[Task prompt]
Search the listing below for the line containing "cbn [omap list_omap].". From there through the line containing "- apply runs_to_ret.", transcribe every line exactly, both ends included.

[Material for the task]
--------

(* ===== verification/UvmPush.v ===== *)
(** * Pushes: kernel-open/nvidia-uvm/uvm_push.c, uvm_push.h and the host HAL

    The channels of UvmChannel.v as the channels of UvmTracker.v, the methods a
    push is made of, the inline data of a push, and the acquires that make a
    push wait for a tracker. *)

From stdpp Require Import base numbers list gmap relations sorting.
From S2P Require Import Prelude Kernel Submit Rings UvmPushbuffer UvmSemaphore UvmChannel UvmTracker.
#[local] Open Scope Z_scope.

(** ** The channels

    [cw_channels] are the channels by number, [cw_error] the fatal error this
    thread has set, and [cw_now] counts what the thread has read. *)
Record chan_world := ChanWorld {
  cw_now : nat;
  cw_channels : list uvm_channel_t;
  cw_error : Z }.

Section channels.
(** The GPU of a channel, the values the GPU has released by each reading, the
    error notifiers, and the fatal error other threads have set. *)
Context (gpu_of : nat → Z) (sched : nat → nat → Z) (errs : nat → nat → err_env) (fatal : nat → Z).
#[local] Abbreviation W := (prog ch_action chan_world).

Definition tracking_payload (w : chan_world) (c : nat) : Z := u32 (sched (cw_now w) c).

Definition uvm_global_get_status (w : chan_world) : Z :=
  if cw_error w =? NV_OK then fatal (cw_now w) else cw_error w.

(** The first error stays. *)
Definition uvm_global_set_fatal_error_impl (error : Z) (w : chan_world) : Z :=
  if uvm_global_get_status w =? NV_OK then error else cw_error w.

Definition channel_completed (c : nat) (v : Z) : W bool := λ w,
  let '(b, cs, es) := on_channel c (uvm_channel_is_value_completed (tracking_payload w c) v) (cw_channels w) in
  (default true b, ChanWorld (S (cw_now w)) cs (cw_error w), es).
(* ===== verification/Msgq.v ===== *)
(** * Msgq: the message queue between the resource manager and the GSP

    [src/src/nvidia/src/libraries/msgq/msgq.c]. A queue is a block of shared
    memory: a header the sender writes, a read pointer the receiver writes, and
    a ring of messages of a fixed size. Each side keeps its own metadata and
    caches the other side's pointer. The two sides run concurrently and share
    nothing but the block.

    Memory is a function from addresses to 32-bit words; the messages are an
    array of slots beside it. Whether an access through the backend callback
    succeeds is an argument of the operation; a queue without the callback
    accesses memory directly, which is a success. Cache, barrier and
    notification callbacks are actions, as is the write of a pointer. *)
From stdpp Require Import base numbers list list_numbers functions relations.
From S2P Require Import Prelude Rings.
#[local] Open Scope Z_scope.

Definition MSGQ_VERSION : Z := 0.
Definition MSGQ_MSG_SIZE_MIN : Z := 16.
Definition MSGQ_META_MIN_ALIGN : Z := 3.
Definition MSGQ_META_MAX_ALIGN : Z := 12.
Definition MSGQ_FLAGS_SWAP_RX : Z := 1.
Definition sizeof_msgqTxHeader : Z := 32.
Definition sizeof_msgqRxHeader : Z := 4.

Definition NV_ALIGN_UP (v gran : Z) : Z := Z.land (u32 (v + (gran - 1))) (u32 (Z.lnot (gran - 1))).

Record msgqTxHeader := TxHeader {
  version : Z;
  size : Z;
  msgSize : Z;
  msgCount : Z;
  writePtr : Z;
  flags : Z;
  rxHdrOff : Z;
  entryOff : Z }.

(** [hasFlush] and the like: the callback is set. *)
Record msgqMetadata := Meta {
  pOurTxHdr : Z;
  pTheirTxHdr : Z;
  pOurRxHdr : Z;
  pTheirRxHdr : Z;
  pOurEntries : Z;
  pTheirEntries : Z;
  pReadIncoming : Z;
  pWriteIncoming : Z;
  pReadOutgoing : Z;
  pWriteOutgoing : Z;
  tx : msgqTxHeader;
  txReadPtr : Z;
  txFree : Z;
  txLinked : bool;
  rx : msgqTxHeader;
  rxReadPtr : Z;
  rxAvail : Z;
  rxLinked : bool;
  rxSwapped : bool;
  hasNotify : bool;
  hasInvalidate : bool;
  hasFlush : bool;
  hasZero : bool;
  hasBarrier : bool }.
Lemma ring_used words elems a b :
  mq_inv (ring_view words elems a b) →
  Z.of_nat (length (flight elems a b)) = ring_count (msgCount (tx a)) (writePtr (tx a)) (rxReadPtr b).
Proof. exact (in_flight_length (ring_view words elems a b)). Qed.

Section send.
Context (words : Z → Z) (elems0 : Z → list Z) (a0 b : msgqMetadata) (l : list Z).
Context (Hpos : 0 < pOurEntries a0).

(** The first [i] pages of [l] lie behind the write pointer. *)
Record tx_written (elems : Z → list Z) (a : msgqMetadata) (i : nat) : Prop := {
  tw_inv : mq_inv (ring_view words elems a b);
  tw_flight : flight elems a b = flight elems0 a0 b;
  tw_same : same_tx a0 a;
  tw_pages : ring_read (slots_at elems a) (ring_slots (msgCount (tx a)) (writePtr (tx a)) (Z.of_nat i)) =
    page l <$> seq 0 i;
  tw_room : Z.of_nat i ≤ free_pages elems a b;
  tw_beyond x : beyond a0 x → elems x = elems0 x }.

Lemma write_page elems mi i :
  tx_written elems (hq mi) i →
  runs_to (on_queue (msgqTxGetWriteBuffer true (Z.of_nat i)))
    (λ p s', ∃ q', s' = GqSt words elems (set_hq q' mi) ∧
      (p = NULL ∧ free_pages elems (hq mi) b ≤ Z.of_nat i ∧ tx_written elems q' i ∨
       p ≠ NULL ∧ Z.of_nat i < free_pages elems (hq mi) b ∧ tx_written (<[p := page l i]> elems) q' (S i)))
    (GqSt words elems mi).
Proof.
  intros [Hi Hfl Hsame Hpages Hroom Hbeyond]. set (v := ring_view words elems (hq mi) b) in *.
  destruct (sender_at v Hi) as (_ & Hc & _ & _ & Hm). cbn [ms_a v ring_view] in Hc, Hm.
  pose proof (ring_used _ _ _ _ Hi) as Hused. pose proof (mi_len _ Hi) as Hlen. cbn in Hlen.
  destruct (write_at v true (Z.of_nat i) Hi ltac:(lia)) as (rp & f & Hf & Hrun & Hp).
  apply (on_queue_a _ _ _ _ _ _ _ _ Hrun). eexists. split; [done|].
  pose proof Hroom as Hroom'. unfold free_pages in Hroom |- *. rewrite Hused in Hroom |- *.
  destruct Hp as [[Hnull Hle]|[Hlt Hp]]; [left|right]; fold v.
  - split_and!; [done|by apply Hle|]. constructor; try done; [|by etrans; [exact Hsame|split]].
    apply (ring_view_intro _ _ _ _ _ _ (mq_inv_tx_cache v rp f Hi Hf)).
  - cbn [ms_a ms_b v ring_view] in Hp, Hlt. set (idx := (writePtr (tx (hq mi)) + Z.of_nat i) mod msgCount (tx (hq mi))) in *.
    assert (0 ≤ idx < msgCount (tx (hq mi))) as Hidx by (apply Z.mod_pos_bound; lia).
    assert (pOurEntries (hq mi) = pOurEntries a0) as Hent by apply Hsame.
    assert (val_a (msgqTxGetWriteBuffer true (Z.of_nat i)) v ≠ NULL) as Hne by (rewrite Hp; unfold NULL; nia).
    split_and!; [done|done|]. rewrite Hp. replace idx with (Z.of_nat (Z.to_nat idx)) in Hp |- * by lia.
    pose proof (mq_inv_write v true (Z.of_nat i) (Z.to_nat idx) (page l i) Hi ltac:(lia) ltac:(cbn; lia) Hne Hp) as Hi'.
    cbn zeta in Hi'. rewrite Hrun in Hi'. cbn [with_a ms_mem ms_a ms_b ms_slots ms_sent ms_recv v ring_view] in Hi'.
    rewrite <-(slots_at_insert elems (hq mi) (set_txcache rp f (hq mi))) in Hi' by (done || lia).
    set (elems' := <[_ := _]> elems) in *.
    pose proof (flight_recv _ _ _ _ _ _ _ Hi' eq_refl) as Hfl'.
    constructor.
    + by apply ring_view_intro in Hi'.
    + etrans; [exact Hfl'|exact Hfl].
    + by etrans; [exact Hsame|split].
    + unfold elems'. rewrite (slots_at_insert elems (hq mi)) by (done || lia). cbn [tx set_txcache ms_a v ring_view].
      replace (Z.of_nat (S i)) with (Z.of_nat i + 1) by lia. rewrite ring_slots_snoc, ring_read_app by lia. fold idx.
      rewrite ring_read_insert, Hpages, seq_S, fmap_app.
      * f_equal. unfold ring_read. cbn [omap list_omap].
        rewrite list_lookup_insert_eq by (rewrite length_slots_at; lia). done.
      * lia.
      * intros x Hx%ring_slots_range; lia.
      * apply ring_slots_fresh; lia.
    + change (Z.of_nat (S i) ≤ msgCount (tx (hq mi)) - 1 - Z.of_nat (length (flight elems' (set_txcache rp f (hq mi)) b))).
      rewrite Hfl', Hused. lia.
    + intros x Hx. unfold elems'. rewrite fn_lookup_insert_ne; [by apply Hbeyond|].
      unfold beyond in Hx. rewrite Hent, (st_tx _ _ Hsame) in *. nia.
Qed.
(** The sender with another cache and count of failures. *)
Definition tx_at elems (mi : MESSAGE_QUEUE_INFO) q full : gq_st :=
  GqSt words elems (set_txBufferFull full (set_hq q mi)).

Lemma send_elements_at mi n i elems q full :
  pCmdQueueElement mi = l → tx_written elems q i →
  runs_to (send_elements (λ _, []) (seq i n))
    (λ r s', ∃ elems' q' full', s' = tx_at elems' mi q' full' ∧
      (r = NV_OK ∧ tx_written elems' q' (i + n) ∨
       r = NV_ERR_BUSY_RETRY ∧ free_pages elems q b < Z.of_nat (i + n) ∧ ∃ k, tx_written elems' q' k))
    (tx_at elems mi q full).
Proof.
  intros Hl. revert i elems q full. induction n as [|n IH]; intros i elems q full Ht; cbn [seq send_elements].
  { exists elems, q, full. split; [done|]. left. by rewrite Nat.add_0_r. }
  cbn [wait_space]. apply runs_to_bind.
  eapply runs_to_seq; [by apply (write_page elems (set_txBufferFull full (set_hq q mi)) i)|]. cbn [hq set_txBufferFull set_hq].
  intros p s' (q' & -> & [(-> & Hle & Ht')|(Hne & Hlt & Ht')]).
  - apply runs_to_ret. cbn [Z.eqb NULL]. apply runs_to_modify, runs_to_ret.
    exists elems, q', (u32 (full + 1)). split; [done|]. right. split; [done|]. split; [lia|by exists i].
  - rewrite (proj2 (Z.eqb_neq p NULL) Hne). cbn [negb]. apply runs_to_ret.
    rewrite (proj2 (Z.eqb_neq p NULL) Hne). apply runs_to_modify, runs_to_modify.
    cbn [g_words g_elems g_mqi set_txBufferFull set_hq pCmdQueueElement]. rewrite Hl. fold (page l i).
    eapply runs_to_mono; [exact (IH (S i) _ _ 0 Ht')|]. intros r s' (elems' & q'' & full' & -> & Hr).
    exists elems', q'', full'. split; [done|]. replace (i + S n)%nat with (S i + n)%nat by lia.
    destruct Hr as [Hr|(? & Hr & ?)]; [by left|right]. split; [done|]. split; [|done].
    assert (free_pages elems q b = free_pages (<[p := page l i]> elems) q' b) as ->; [|done].
    unfold free_pages. rewrite (tw_flight _ _ _ Ht), (tw_flight _ _ _ Ht'), (st_tx _ _ (tw_same _ _ _ Ht)).
    by rewrite (st_tx _ _ (tw_same _ _ _ Ht')).
Qed.
(** Submitting the pages makes them messages. *)
Lemma submit_pages elems mi n :
  tx_written elems (hq mi) n →
  runs_to (on_queue (msgqTxSubmitBuffers true true (Z.of_nat n)))
    (λ r s', r = 0 ∧ ∃ words' q', s' = GqSt words' elems (set_hq q' mi) ∧
      mq_inv (ring_view words' elems q' b) ∧ flight elems q' b = flight elems0 a0 b ++ (page l <$> seq 0 n) ∧
      rx_side q' = rx_side a0 ∧ pWriteOutgoing q' = pWriteOutgoing a0 ∧ pOurEntries q' = pOurEntries a0 ∧
      msgSize (tx q') = msgSize (tx a0) ∧ msgCount (tx q') = msgCount (tx a0) ∧
      ∀ x, x ≠ pWriteOutgoing a0 → words' x = words x)
    (GqSt words elems mi).
Proof.
  intros [Hi Hfl [Hs1 Hs2 Hs3 Hs4] Hpages Hroom _]. set (v := ring_view words elems (hq mi) b) in *.
  pose proof (ring_used _ _ _ _ Hi) as Hused. unfold free_pages in Hroom. rewrite Hused in Hroom.
  pose proof (mq_inv_submit v true true (Z.of_nat n) Hi ltac:(lia)) as Hi'.
  destruct (submit_at v true true (Z.of_nat n) Hi ltac:(lia)) as
    (rp & f & Hf & [(_ & Hless & _)|[(Hv & _ & Hle & Hrun & _)|(_ & ? & _)]]); [specialize (Hless eq_refl); cbn in Hless; lia| |done].
  cbn zeta in Hi'. rewrite Hv, Hrun in Hi'. cbn [with_a ms_mem ms_a ms_b ms_slots ms_sent ms_recv Z.eqb v ring_view] in Hi'.
  rewrite Hpages in Hi'. apply (on_queue_a _ _ _ _ _ _ _ _ Hrun). fold v. split; [done|].
  eexists _, _. split; [done|]. split_and!.
  - eapply ring_view_intro. exact Hi'.
  - rewrite <-Hfl. eapply flight_recv; [exact Hi'|done].
  - exact Hs1.
  - exact Hs3.
  - exact Hs4.
  - cbn. by rewrite Hs2.
  - cbn. by rewrite Hs2.
  - intros x Hx. apply fn_lookup_insert_ne. cbn. by rewrite Hs3.
Qed.
End send.

(** The record on its way, and what it is to the receiver. *)
Definition wire (mi : MESSAGE_QUEUE_INFO) : list Z :=
  let r := seal (txSeqNum mi) (record_len (pCmdQueueElement mi)) (pCmdQueueElement mi) in
  if bErrorInjectionEnabled mi then st32 0 0xFFFFFFFF r else r.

--------

[Response to this task]
      * f_equal. unfold ring_read. cbn [omap list_omap].
        rewrite list_lookup_insert_eq by (rewrite length_slots_at; lia). done.
      * lia.
      * intros x Hx%ring_slots_range; lia.
      * apply ring_slots_fresh; lia.
    + change (Z.of_nat (S i) ≤ msgCount (tx (hq mi)) - 1 - Z.of_nat (length (flight elems' (set_txcache rp f (hq mi)) b))).
      rewrite Hfl', Hused. lia.
    + intros x Hx. unfold elems'. rewrite fn_lookup_insert_ne; [by apply Hbeyond|].
      unfold beyond in Hx. rewrite Hent, (st_tx _ _ Hsame) in *. nia.
Qed.
(** The sender with another cache and count of failures. *)
Definition tx_at elems (mi : MESSAGE_QUEUE_INFO) q full : gq_st :=
  GqSt words elems (set_txBufferFull full (set_hq q mi)).

Lemma send_elements_at mi n i elems q full :
  pCmdQueueElement mi = l → tx_written elems q i →
  runs_to (send_elements (λ _, []) (seq i n))
    (λ r s', ∃ elems' q' full', s' = tx_at elems' mi q' full' ∧
      (r = NV_OK ∧ tx_written elems' q' (i + n) ∨
       r = NV_ERR_BUSY_RETRY ∧ free_pages elems q b < Z.of_nat (i + n) ∧ ∃ k, tx_written elems' q' k))
    (tx_at elems mi q full).
Proof.
  intros Hl. revert i elems q full. induction n as [|n IH]; intros i elems q full Ht; cbn [seq send_elements].
  { exists elems, q, full. split; [done|]. left. by rewrite Nat.add_0_r. }
  cbn [wait_space]. apply runs_to_bind.
  eapply runs_to_seq; [by apply (write_page elems (set_txBufferFull full (set_hq q mi)) i)|]. cbn [hq set_txBufferFull set_hq].
  intros p s' (q' & -> & [(-> & Hle & Ht')|(Hne & Hlt & Ht')]).
  - apply runs_to_ret. cbn [Z.eqb NULL]. apply runs_to_modify, runs_to_ret.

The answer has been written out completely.